» Description of the task
Look through the lines below and extract each one that contains "Truthiness".

++++++++++++++++++++

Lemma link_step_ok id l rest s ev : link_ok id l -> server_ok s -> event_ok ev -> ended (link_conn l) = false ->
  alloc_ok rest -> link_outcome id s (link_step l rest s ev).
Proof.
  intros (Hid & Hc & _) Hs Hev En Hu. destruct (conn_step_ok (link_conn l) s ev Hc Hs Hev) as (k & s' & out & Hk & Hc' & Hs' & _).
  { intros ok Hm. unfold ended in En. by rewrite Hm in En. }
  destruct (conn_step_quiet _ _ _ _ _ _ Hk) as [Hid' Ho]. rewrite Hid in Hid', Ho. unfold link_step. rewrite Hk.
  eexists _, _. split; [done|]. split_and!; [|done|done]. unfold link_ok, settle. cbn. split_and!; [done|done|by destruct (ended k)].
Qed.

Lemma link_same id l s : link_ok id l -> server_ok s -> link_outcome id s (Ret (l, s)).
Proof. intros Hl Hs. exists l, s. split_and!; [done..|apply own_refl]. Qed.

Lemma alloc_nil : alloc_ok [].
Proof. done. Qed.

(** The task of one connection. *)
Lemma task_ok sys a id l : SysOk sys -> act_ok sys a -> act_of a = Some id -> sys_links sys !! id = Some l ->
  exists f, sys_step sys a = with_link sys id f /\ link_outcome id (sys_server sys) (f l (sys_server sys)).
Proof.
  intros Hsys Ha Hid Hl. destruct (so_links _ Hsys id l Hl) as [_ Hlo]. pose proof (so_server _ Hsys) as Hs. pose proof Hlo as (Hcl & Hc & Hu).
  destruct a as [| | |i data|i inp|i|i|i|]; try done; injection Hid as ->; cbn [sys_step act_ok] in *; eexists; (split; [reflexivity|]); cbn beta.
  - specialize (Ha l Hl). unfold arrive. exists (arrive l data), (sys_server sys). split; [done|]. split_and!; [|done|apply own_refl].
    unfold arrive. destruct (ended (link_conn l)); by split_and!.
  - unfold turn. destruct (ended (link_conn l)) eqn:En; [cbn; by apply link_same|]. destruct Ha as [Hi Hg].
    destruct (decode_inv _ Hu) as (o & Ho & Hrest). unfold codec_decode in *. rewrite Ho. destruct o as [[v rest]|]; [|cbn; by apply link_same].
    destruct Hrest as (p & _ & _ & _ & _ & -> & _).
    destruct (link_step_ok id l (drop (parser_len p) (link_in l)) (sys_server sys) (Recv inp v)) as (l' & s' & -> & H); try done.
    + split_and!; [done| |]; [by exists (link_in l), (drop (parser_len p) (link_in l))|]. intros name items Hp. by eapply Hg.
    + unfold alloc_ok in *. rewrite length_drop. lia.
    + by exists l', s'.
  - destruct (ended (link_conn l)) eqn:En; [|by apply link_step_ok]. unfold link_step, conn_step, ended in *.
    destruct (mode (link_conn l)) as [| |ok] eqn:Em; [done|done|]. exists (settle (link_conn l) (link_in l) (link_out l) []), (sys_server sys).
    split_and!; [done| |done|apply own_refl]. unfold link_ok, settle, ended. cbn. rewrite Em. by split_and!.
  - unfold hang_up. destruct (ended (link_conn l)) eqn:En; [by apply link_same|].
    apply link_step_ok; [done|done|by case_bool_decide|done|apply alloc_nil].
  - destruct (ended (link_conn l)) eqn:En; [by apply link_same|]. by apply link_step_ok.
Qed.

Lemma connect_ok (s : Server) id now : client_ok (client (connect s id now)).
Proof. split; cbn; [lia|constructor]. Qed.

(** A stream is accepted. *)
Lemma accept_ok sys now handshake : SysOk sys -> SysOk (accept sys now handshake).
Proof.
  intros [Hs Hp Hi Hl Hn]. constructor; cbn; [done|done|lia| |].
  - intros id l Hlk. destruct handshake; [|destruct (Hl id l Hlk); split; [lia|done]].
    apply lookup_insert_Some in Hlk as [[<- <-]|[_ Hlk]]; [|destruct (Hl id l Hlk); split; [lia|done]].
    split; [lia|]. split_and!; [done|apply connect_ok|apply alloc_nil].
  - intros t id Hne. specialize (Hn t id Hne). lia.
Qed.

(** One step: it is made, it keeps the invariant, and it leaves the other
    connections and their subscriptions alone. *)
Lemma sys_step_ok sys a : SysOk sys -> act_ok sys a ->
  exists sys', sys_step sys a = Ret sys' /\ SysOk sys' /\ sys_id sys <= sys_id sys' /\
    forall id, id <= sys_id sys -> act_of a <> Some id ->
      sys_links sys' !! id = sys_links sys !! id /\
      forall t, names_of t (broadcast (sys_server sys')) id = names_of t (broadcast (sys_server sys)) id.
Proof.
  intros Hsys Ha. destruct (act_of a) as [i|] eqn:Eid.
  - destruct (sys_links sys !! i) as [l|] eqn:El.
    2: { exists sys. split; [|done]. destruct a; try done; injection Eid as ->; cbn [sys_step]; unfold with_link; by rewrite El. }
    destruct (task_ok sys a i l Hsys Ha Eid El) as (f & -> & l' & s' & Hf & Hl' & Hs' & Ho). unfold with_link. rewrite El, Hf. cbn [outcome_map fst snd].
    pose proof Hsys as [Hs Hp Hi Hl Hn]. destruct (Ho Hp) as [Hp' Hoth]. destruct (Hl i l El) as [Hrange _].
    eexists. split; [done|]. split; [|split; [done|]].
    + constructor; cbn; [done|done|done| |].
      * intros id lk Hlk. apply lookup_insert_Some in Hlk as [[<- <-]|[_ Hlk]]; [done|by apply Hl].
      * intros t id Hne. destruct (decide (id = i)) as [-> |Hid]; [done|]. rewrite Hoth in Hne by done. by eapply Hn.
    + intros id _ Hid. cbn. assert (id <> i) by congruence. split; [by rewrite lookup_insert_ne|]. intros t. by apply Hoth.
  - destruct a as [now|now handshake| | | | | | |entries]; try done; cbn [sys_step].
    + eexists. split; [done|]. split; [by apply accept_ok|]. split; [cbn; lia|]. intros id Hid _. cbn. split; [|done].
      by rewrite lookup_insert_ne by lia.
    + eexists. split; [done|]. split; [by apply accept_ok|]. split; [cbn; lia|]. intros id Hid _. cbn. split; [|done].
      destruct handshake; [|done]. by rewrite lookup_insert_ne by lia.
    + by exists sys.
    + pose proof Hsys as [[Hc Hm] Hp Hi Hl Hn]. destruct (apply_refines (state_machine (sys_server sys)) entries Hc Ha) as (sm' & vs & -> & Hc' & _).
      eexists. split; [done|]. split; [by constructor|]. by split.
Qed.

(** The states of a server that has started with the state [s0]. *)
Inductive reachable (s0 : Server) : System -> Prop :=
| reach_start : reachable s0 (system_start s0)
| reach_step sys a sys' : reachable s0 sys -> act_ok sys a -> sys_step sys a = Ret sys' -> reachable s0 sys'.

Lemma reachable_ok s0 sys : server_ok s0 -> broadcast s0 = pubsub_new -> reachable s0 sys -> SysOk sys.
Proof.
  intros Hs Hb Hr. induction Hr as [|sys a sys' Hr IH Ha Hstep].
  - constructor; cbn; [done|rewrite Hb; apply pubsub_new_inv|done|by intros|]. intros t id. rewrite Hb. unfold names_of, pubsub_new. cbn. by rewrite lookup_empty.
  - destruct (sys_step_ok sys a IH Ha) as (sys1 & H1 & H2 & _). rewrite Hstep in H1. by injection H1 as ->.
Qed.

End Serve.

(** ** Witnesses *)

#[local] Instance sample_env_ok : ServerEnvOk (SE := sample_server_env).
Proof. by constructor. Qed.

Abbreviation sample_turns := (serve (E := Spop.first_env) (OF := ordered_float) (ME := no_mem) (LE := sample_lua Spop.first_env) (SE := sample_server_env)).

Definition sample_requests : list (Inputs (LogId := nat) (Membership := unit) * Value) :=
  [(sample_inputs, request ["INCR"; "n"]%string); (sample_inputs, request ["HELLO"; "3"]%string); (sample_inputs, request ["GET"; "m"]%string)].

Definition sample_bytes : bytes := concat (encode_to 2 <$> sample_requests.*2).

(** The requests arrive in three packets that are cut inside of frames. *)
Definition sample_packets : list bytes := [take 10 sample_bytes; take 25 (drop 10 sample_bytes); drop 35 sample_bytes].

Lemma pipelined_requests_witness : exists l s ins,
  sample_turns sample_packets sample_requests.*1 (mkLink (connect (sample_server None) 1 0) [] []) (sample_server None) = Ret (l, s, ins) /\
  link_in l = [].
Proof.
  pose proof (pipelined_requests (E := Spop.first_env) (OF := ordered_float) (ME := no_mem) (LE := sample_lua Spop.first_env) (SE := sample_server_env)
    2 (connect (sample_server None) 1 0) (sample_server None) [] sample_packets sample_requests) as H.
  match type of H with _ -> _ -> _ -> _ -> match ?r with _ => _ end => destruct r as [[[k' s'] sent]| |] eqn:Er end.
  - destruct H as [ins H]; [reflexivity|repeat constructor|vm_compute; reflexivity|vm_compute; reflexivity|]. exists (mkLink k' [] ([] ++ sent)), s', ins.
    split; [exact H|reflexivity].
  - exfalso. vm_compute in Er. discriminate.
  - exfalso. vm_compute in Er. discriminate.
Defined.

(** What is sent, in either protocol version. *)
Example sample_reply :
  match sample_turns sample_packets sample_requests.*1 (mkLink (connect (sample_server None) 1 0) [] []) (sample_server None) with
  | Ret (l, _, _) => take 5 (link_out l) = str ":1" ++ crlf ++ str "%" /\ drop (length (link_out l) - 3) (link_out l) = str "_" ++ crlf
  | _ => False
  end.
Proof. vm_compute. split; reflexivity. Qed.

++++++++++++++++++++

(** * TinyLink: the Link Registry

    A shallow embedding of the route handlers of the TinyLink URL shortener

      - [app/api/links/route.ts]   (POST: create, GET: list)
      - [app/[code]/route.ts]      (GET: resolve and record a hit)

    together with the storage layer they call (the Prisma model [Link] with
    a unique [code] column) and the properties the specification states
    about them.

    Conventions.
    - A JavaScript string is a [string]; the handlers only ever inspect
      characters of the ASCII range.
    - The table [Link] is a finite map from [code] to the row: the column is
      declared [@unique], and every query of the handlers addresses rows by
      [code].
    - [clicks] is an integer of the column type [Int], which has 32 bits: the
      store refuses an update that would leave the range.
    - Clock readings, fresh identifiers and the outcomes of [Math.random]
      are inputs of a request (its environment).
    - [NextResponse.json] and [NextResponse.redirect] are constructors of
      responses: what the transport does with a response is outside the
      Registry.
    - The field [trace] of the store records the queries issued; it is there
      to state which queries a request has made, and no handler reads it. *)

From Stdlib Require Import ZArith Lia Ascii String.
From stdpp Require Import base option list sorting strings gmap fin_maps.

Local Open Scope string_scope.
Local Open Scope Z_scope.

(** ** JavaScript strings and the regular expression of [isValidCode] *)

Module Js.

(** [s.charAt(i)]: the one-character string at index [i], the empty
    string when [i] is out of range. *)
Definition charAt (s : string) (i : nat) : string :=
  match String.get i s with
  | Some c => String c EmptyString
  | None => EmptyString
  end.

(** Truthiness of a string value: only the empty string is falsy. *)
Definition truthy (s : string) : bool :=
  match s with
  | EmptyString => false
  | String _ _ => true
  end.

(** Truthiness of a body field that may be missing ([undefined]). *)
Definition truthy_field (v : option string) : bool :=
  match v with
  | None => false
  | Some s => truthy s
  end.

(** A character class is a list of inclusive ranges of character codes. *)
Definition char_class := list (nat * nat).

++++++++++++++++++++

» Answer to this problem
(** Truthiness of a string value: only the empty string is falsy. *)
(** Truthiness of a body field that may be missing ([undefined]). *)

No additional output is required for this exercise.